01:45T'apprends à vivre dans le bruit, à esquiver une gif et faire une sieste sur un canapé
01:48déjà occupé.
01:49J'étais jaloux de mes camarades de classe T, je les entendais dire « J'ai hâte
01:52d'être dans mon lit ».
01:53Ton lit ?
01:54Nous on est quatorze dans un T5.
01:56Nous on jouait à Tetris, il y avait des matelas sur les murs.
01:59Et puis il y avait la télé, une seule télé.
02:01Tu passais de Canal Algérie pour mes parents à Dragon Ball Z pour mes frères et Hélène
02:04et les garçons pour mes sœurs.
02:05Je te jure, j'avais le cerveau en vrac dans ma tête, ça faisait « Salam alaikum »
02:08« Kamehameha » mon cri-cri d'amour.
02:10Dans votre livre, Nora, vous dites « J'ai grandi entouré de débats politiques ».
02:14Moi aussi il y avait des débats, sauf que chez moi les débats c'était « Qui a
02:17pris mon yaourt ? »
02:18Ben ouais, parce que les yaourts se vendent par douze, on est quatorze.
02:21Moi j'avais toujours un frère qui se servait avant tout le monde.
02:23Le mec c'était pas un enfant, c'était un prédateur alimentaire.
02:25Il ouvrait le four avant la fin de la cuisson.

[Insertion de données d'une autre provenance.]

Record memoryBinding := mkMB {
  mb_Binding : Binding;
  mb_collector : string; mb_namespace : string; mb_name : string; mb_uid : string;
  mb_absentAt : Time; mb_absentExpires : Time;
  mb_view : Runtime;
  mb_revision : Z;
  mb_semantic : string }.

Record StreamSession := mkSession {
  ss_collector : string;
  ss_id : string;
  ss_lastFrame : Time;
  ss_synced : bool; ss_closed : bool;
  ss_syncID : string;
  ss_started : Time;
  ss_staging : option (gmap string memoryResource) }.

Record legacyBinding := mkLegacy {
  lb_BindingID : string; lb_AppID : string; lb_OrganizationID : string; lb_StationID : string;
  lb_ObservationKey : string; lb_WorkloadUID : string;
  lb_namespace : string; lb_name : string }.

Record Memory := mkMemory {
  m_station : string; m_boot : string;
  m_collectors : gmap string memoryCollector;
  m_bindings : gmap string memoryBinding;
  m_scopeRevision : gmap string Z;
  m_legacy : list legacyBinding;
  m_sessions : gmap sref StreamSession }.

Record MemoryView := mkView {
  v_Runtime : Runtime; v_Revision : string; v_Resource : option ResourceObservation }.

(** ** Field updates *)
Definition mb_Org (b : memoryBinding) : string := b_OrganizationID (mb_Binding b).
Definition mb_App (b : memoryBinding) : string := b_AppID (mb_Binding b).

Definition with_active (a : option sref) (c : memoryCollector) : memoryCollector :=
  mkMC (mc_config c) a (mc_objects c) (mc_lastFull c) (mc_inventoryAt c) (mc_inventoryExpires c).
Definition with_objects (o : gmap string memoryResource) (c : memoryCollector) : memoryCollector :=
  mkMC (mc_config c) (mc_active c) o (mc_lastFull c) (mc_inventoryAt c) (mc_inventoryExpires c).
Definition with_inventory (at_ exp : Time) (c : memoryCollector) : memoryCollector :=
  mkMC (mc_config c) (mc_active c) (mc_objects c) (mc_lastFull c) at_ exp.
Definition with_lastFull (t : Time) (c : memoryCollector) : memoryCollector :=
  mkMC (mc_config c) (mc_active c) (mc_objects c) t (mc_inventoryAt c) (mc_inventoryExpires c).

Definition with_absent (at_ exp : Time) (b : memoryBinding) : memoryBinding :=
  mkMB (mb_Binding b) (mb_collector b) (mb_namespace b) (mb_name b) (mb_uid b) at_ exp
       (mb_view b) (mb_revision b) (mb_semantic b).
Definition with_location (c ns name uid : string) (b : memoryBinding) : memoryBinding :=
  mkMB (mb_Binding b) c ns name uid (mb_absentAt b) (mb_absentExpires b)
       (mb_view b) (mb_revision b) (mb_semantic b).
Definition with_semantic (v : Runtime) (rev : Z) (sem : string) (b : memoryBinding) : memoryBinding :=
  mkMB (mb_Binding b) (mb_collector b) (mb_namespace b) (mb_name b) (mb_uid b)
       (mb_absentAt b) (mb_absentExpires b) v rev sem.

Definition with_staging (st : option (gmap string memoryResource)) (s : StreamSession) : StreamSession :=
  mkSession (ss_collector s) (ss_id s) (ss_lastFrame s) (ss_synced s) (ss_closed s)
            (ss_syncID s) (ss_started s) st.
Definition with_lastFrame (t : Time) (s : StreamSession) : StreamSession :=
  mkSession (ss_collector s) (ss_id s) t (ss_synced s) (ss_closed s)
            (ss_syncID s) (ss_started s) (ss_staging s).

02:27Une fois je l'ai vu manger un gratin encore congelé.
02:29Non, mon frère il mangeait pas, il prenait de l'avance sur la faim.

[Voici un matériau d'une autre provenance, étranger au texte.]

Lemma wf_Open m collector now id : memory_wf m -> memory_wf (fst (Open m collector now id)).
Proof.
  intros Hm. pose proof (Open_cases m collector now id) as H.
  destruct (m_collectors m !! collector) as [c |] eqn:Hc; [| by rewrite H].
  destruct (mc_active c) as [r |] eqn:Ha; simpl in H.
  - destruct (wf_active m Hm collector c r Hc Ha) as (s & Hs & Hcol). rewrite Hs in H. simpl in H.
    destruct (live m r s now); rewrite H; simpl; [done |].
    apply (wf_start_session _ _ _ _ (release r c)); [by apply wf_closeLocked | |].
    + rewrite (closeLocked_collectors r m s Hs), Hcol, lookup_alter_eq. by rewrite Hc.
    + unfold release. rewrite Ha. by rewrite bool_decide_true.
  - rewrite H. simpl. by apply (wf_start_session _ _ _ _ c).
Qed.

(** ** Samples *)

Lemma set_Health_key h o : obs_key (set_Health h o) = obs_key o.
Proof. by destruct o. Qed.
Lemma set_Health_namespace h o : ro_Namespace (set_Health h o) = ro_Namespace o.
Proof. by destruct o. Qed.
Lemma set_Health_deleted h o : ro_Deleted (set_Health h o) = ro_Deleted o.
Proof. by destruct o. Qed.

(** A sample is the reported observation, up to a kept health result. *)
Lemma sample_obs s c o now :
  exists h, mr_obs (sample s c o now) = set_Health h o /\
    mr_received (sample s c o now) = now /\ mr_expires (sample s c o now) = now + observationTTL.
Proof.
  unfold sample. assert (Ho : o = set_Health (ro_Health o) o) by (by destruct o).
  destruct (_ && _); [| by exists (ro_Health o)].
  destruct (mc_objects c !! obs_key o) as [old |]; [| by exists (ro_Health o)].
  case_bool_decide; [by eexists | by exists (ro_Health o)].
Qed.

02:32J'ai grandi en banlieue comme vous, Nora, et j'en suis fier.
02:34La banlieue, pas celle des séries Netflix avec des meufs en talons dans les halls.
02:36Moi c'était la cité où le marchand de glace il arrivait en Renault et Staffette.
02:40Mais Jean-Marle !
02:41Le gars klaxonnait comme s'il livrait un rein.

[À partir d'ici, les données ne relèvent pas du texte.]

(* ===== verification/TransitionFacts.v ===== *)
(** * Facts about version transitions

    The version order of the code is the numeric order, acceptance is idempotent,
    and the managed gate admits nothing when it is closed. *)
From S2P Require Import Prelude GoStd Sha256 GoJson Uuid OperationTypes Transitions.
From Stdlib Require Import Ascii.

(** ** Version numbers *)

(** A canonical decimal: ["0"] or digits without a leading zero. *)
Fixpoint all_digits (s : string) : bool :=
  match s with EmptyString => true | String c s' => is_digit c && all_digits s' end.
Definition canonical_number (s : string) : Prop :=
  s = "0" \/ exists c t, s = String c t /\ in_range "1" "9" c = true /\ all_digits t = true.

Definition digit_of (c : ascii) : Z := byte_of c - 48.
(** The value of a digit string, most significant digit first. *)
Fixpoint number_value (s : string) : Z :=
  match s with
  | EmptyString => 0
  | String c s' => digit_of c * 10 ^ len s' + number_value s'
  end.
Definition version_numbers (v : string) : list Z := map number_value (split_byte "." v).

(** Lexicographic three-way comparison of number lists of equal length. *)
Fixpoint compare_numbers (x y : list Z) : Z :=
  match x, y with
  | a :: x', b :: y' => if a <? b then -1 else if b <? a then 1 else compare_numbers x' y'
  | _, _ => 0
  end.

Lemma len_cons c s : len (String c s) = len s + 1.
Proof. unfold len. simpl. lia. Qed.
Lemma len_nonneg s : 0 <= len s.
Proof. unfold len. lia. Qed.

Lemma digit_range c : is_digit c = true -> 0 <= digit_of c <= 9.
Proof. unfold is_digit, digit_of. intros. bool_norm. lia. Qed.

Lemma number_value_range s : all_digits s = true -> 0 <= number_value s < 10 ^ len s.
Proof.
  induction s as [| c s IH]; simpl; [done |]. intros. bool_norm. specialize (IH H0).
  apply digit_range in H. pose proof (len_nonneg s). rewrite len_cons, Z.pow_add_r by lia. nia.
Qed.

Lemma nonzero_digit c : in_range "1" "9" c = true -> is_digit c = true /\ 1 <= digit_of c.
Proof.
  unfold in_range, is_digit, digit_of. change (byte_of "1") with 49. change (byte_of "9") with 57.
  intros. bool_norm. rewrite andb_true_iff, !Z.leb_le. lia.
Qed.

Lemma canonical_digits s : canonical_number s -> all_digits s = true /\ 0 < len s /\
  (1 < len s -> 10 ^ (len s - 1) <= number_value s).
Proof.
  intros [-> | (c & t & -> & Hc & Ht)]; [done |].
  destruct (nonzero_digit c Hc) as [Hd H1].
  simpl. rewrite Hd, Ht, len_cons. pose proof (len_nonneg t). split_and!; [done | lia |]. intros _.
  replace (len t + 1 - 1) with (len t) by lia. pose proof (number_value_range t Ht).
  nia.
Qed.

(** Digit strings of one length compare as numbers exactly as they do as bytes. *)
Lemma same_length_order x y : len x = len y -> all_digits x = true -> all_digits y = true ->
  (str_ltb x y = true <-> number_value x < number_value y).
Proof.
  revert y. induction x as [| a x IH]; intros [| b y]; rewrite ?len_cons; intros Hl Hx Hy;
    try (pose proof (len_nonneg x)); try (pose proof (len_nonneg y)); try (unfold len in Hl; simpl in Hl; lia).
  - simpl. split; [done | lia].
  - simpl in Hx, Hy. apply andb_true_iff in Hx as [Ha Hx], Hy as [Hb Hy].
    assert (Hxy : len x = len y) by lia.
    pose proof (number_value_range x Hx). pose proof (number_value_range y Hy).
    cbn [str_ltb number_value]. rewrite Hxy in *. specialize (IH y eq_refl Hx Hy).
    unfold digit_of in *. destruct (byte_of a <? byte_of b) eqn:E1; bool_norm.
    { split; [nia | done]. }
    destruct (byte_of b <? byte_of a) eqn:E2; bool_norm.
    { split; [done | nia]. }
    assert (byte_of a = byte_of b) as -> by lia. rewrite IH. lia.
Qed.

Lemma canonical_order x y : canonical_number x -> canonical_number y ->
  (if len x <? len y then -1 else if len y <? len x then 1
   else if str_ltb x y then -1 else if str_ltb y x then 1 else 0) =
  (if number_value x <? number_value y then -1 else if number_value y <? number_value x then 1 else 0).
Proof.
  intros Hx Hy. destruct (canonical_digits x Hx) as (Dx & Lx & Bx).
  destruct (canonical_digits y Hy) as (Dy & Ly & By).
  pose proof (number_value_range x Dx). pose proof (number_value_range y Dy).
  assert (Hlt : forall a b, len a < len b -> 0 < len a -> number_value a < 10 ^ len a ->
    (1 < len b -> 10 ^ (len b - 1) <= number_value b) -> number_value a < number_value b).
  { intros a b Hab Ha Hva Hvb. specialize (Hvb ltac:(lia)).
    pose proof (Z.pow_le_mono_r 10 (len a) (len b - 1)). lia. }
  destruct (len x <? len y) eqn:E1; bool_norm.
  { specialize (Hlt x y E1 Lx ltac:(lia) By). by apply Z.ltb_lt in Hlt as ->. }
  destruct (len y <? len x) eqn:E2; bool_norm.
  { specialize (Hlt y x E2 Ly ltac:(lia) Bx). pose proof Hlt as Hlt'. apply Z.ltb_lt in Hlt as ->.
    destruct (number_value x <? number_value y) eqn:E; bool_norm; [lia | done]. }
  assert (Heq : len x = len y) by lia.
  pose proof (same_length_order x y Heq Dx Dy) as Hxy.
  pose proof (same_length_order y x (eq_sym Heq) Dy Dx) as Hyx.
  destruct (number_value x <? number_value y) eqn:E3; bool_norm.
  { by rewrite (proj2 Hxy E3). }
  destruct (str_ltb x y); [pose proof (proj1 Hxy eq_refl); lia |].
  destruct (number_value y <? number_value x) eqn:E5; bool_norm.
  { by rewrite (proj2 Hyx E5). }
  destruct (str_ltb y x); [pose proof (proj1 Hyx eq_refl); lia | done].
Qed.

Lemma canonical_equal x y : canonical_number x -> canonical_number y ->
  number_value x = number_value y -> x = y.
Proof.
  intros Hx Hy He. pose proof (canonical_order x y Hx Hy) as H. rewrite He, Z.ltb_irrefl in H.
  repeat match type of H with context [if ?c then _ else _] => destruct c eqn:? end; try done.
  by apply str_ltb_total.
Qed.

(** ** The version pattern *)
Section Pattern.
Import Regexp RegexpFacts.

Lemma lang_star_digits s : lang (Star (Class is_digit)) s -> all_digits s = true.
Proof.
  remember (Star (Class is_digit)) as r. induction 1; simplify_eq; [done |].
  apply lang_class_inv in H as (d & [= -> ->] & Hd). rewrite app_cons_str. simpl.
  rewrite Hd. by apply IHlang2.
Qed.

Lemma lang_number s : lang TransitionPatterns.number s -> canonical_number s.
Proof.
  intros [H | H]%lang_alt_inv.
  - left. apply lang_cat_inv in H as (a & b & -> & Ha & Hb).
    apply lang_class_inv in Ha as (c & -> & Hc). apply lang_empty_inv in Hb as ->.
    by apply bool_decide_eq_true in Hc as ->.
  - right. apply lang_cat_inv in H as (a & b & -> & Ha & Hb).
    apply lang_class_inv in Ha as (c & -> & Hc). apply lang_star_digits in Hb.
    exists c, b. by rewrite app_cons_str.
Qed.

Lemma lang_dot s : lang (lit ".") s -> s = ".".
Proof.
  intros (a & b & -> & Ha & Hb)%lang_cat_inv. apply lang_class_inv in Ha as (c & -> & Hc).
  apply lang_empty_inv in Hb as ->. by apply bool_decide_eq_true in Hc as ->.
Qed.

Lemma digit_not_dot c : is_digit c = true -> c <> "."%char.
Proof. intros H ->. done. Qed.

Lemma split_digits x rest : all_digits x = true ->
  split_byte "." (x +:+ String "." rest) = x :: split_byte "." rest.
Proof.
  induction x as [| c x IH]; intros H; [by rewrite (eq_refl : "" +:+ String "." rest = String "." rest) |].
  simpl in H. bool_norm. rewrite app_cons_str. simpl. rewrite bool_decide_false by by apply digit_not_dot.
  by rewrite IH.
Qed.
Lemma split_last x : all_digits x = true -> split_byte "." x = [x].
Proof.
  induction x as [| c x IH]; intros H; [done |]. simpl in H. bool_norm. simpl.
  rewrite bool_decide_false by by apply digit_not_dot. by rewrite IH.
Qed.

Lemma transitionVersion_parts v : transitionVersion v = true ->
  exists x y z, split_byte "." v = [x; y; z] /\
    canonical_number x /\ canonical_number y /\ canonical_number z.
Proof.
  unfold transitionVersion. rewrite matches_lang. intros H.
  apply lang_cat_inv in H as (x & v1 & -> & Hx & H). apply lang_cat_inv in H as (d & v2 & -> & ->%lang_dot & H).
  apply lang_cat_inv in H as (y & v3 & -> & Hy & H). apply lang_cat_inv in H as (d & z & -> & ->%lang_dot & Hz).
  apply lang_number in Hx, Hy, Hz. exists x, y, z. split; [| done].
  rewrite app_cons_str. change ("" +:+ ?s) with s. rewrite split_digits by by apply canonical_digits.
  change ("" +:+ ?s) with s. rewrite app_cons_str, split_digits by by apply canonical_digits.
  by rewrite split_last by by apply canonical_digits.
Qed.
End Pattern.

Lemma compare_parts_numbers xs ys : length xs = length ys ->
  Forall canonical_number xs -> Forall canonical_number ys ->
  compare_parts xs ys = Some (compare_numbers (map number_value xs) (map number_value ys)).
Proof.
  revert ys. induction xs as [| x xs IH]; intros [| y ys] Hl Hx Hy; try done.
  apply Forall_cons in Hx as [Hx Hxs]. apply Forall_cons in Hy as [Hy Hys].
  pose proof (canonical_order x y Hx Hy) as H. simpl. rewrite IH by (simpl in Hl; auto; lia).
  repeat match goal with |- context [if ?c then _ else _] => destruct c eqn:? end;
    repeat match type of H with context [if ?c then _ else _] => destruct c end; congruence.
Qed.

02:43Et nous on courait à cinquante derrière lui.
02:46C'était pas pour manger, nous on arrivait à le rattraper.
02:49C'était même pas pour manger une glace, c'est juste pour regarder les autres manger une glace.
02:52J'étais là « Ah ouais, la glace à la pistasse c'est la meilleure ».
02:55J'en avais jamais mangé !
02:56A l'école vous dîtes être rentré à la maternelle sans parler un mot français, moi pareil.
03:00Jusqu'à mes 13 ans je croyais que l'huile d'olive ça se disait zi zi toune.
03:02C'est pour vous dire à quel point j'étais perdu.
03:04Alors merci Nora, merci parce que ton livre m'a rappelé que la banlieue c'est pas une erreur, c'est une école.
03:08Et qu'entre une fille de long jumeau qui écrit pour Flammarion et un mec de Champigny qui écrit sur France Inter,
03:14il n'y a qu'un mur de HLM Descartes avec écrit dessus « Qui a pris mon yaourt ? »
03:18Merci beaucoup Ahmed Sparrow, on vous retrouve la semaine prochaine évidemment dans ZoomZoomZ.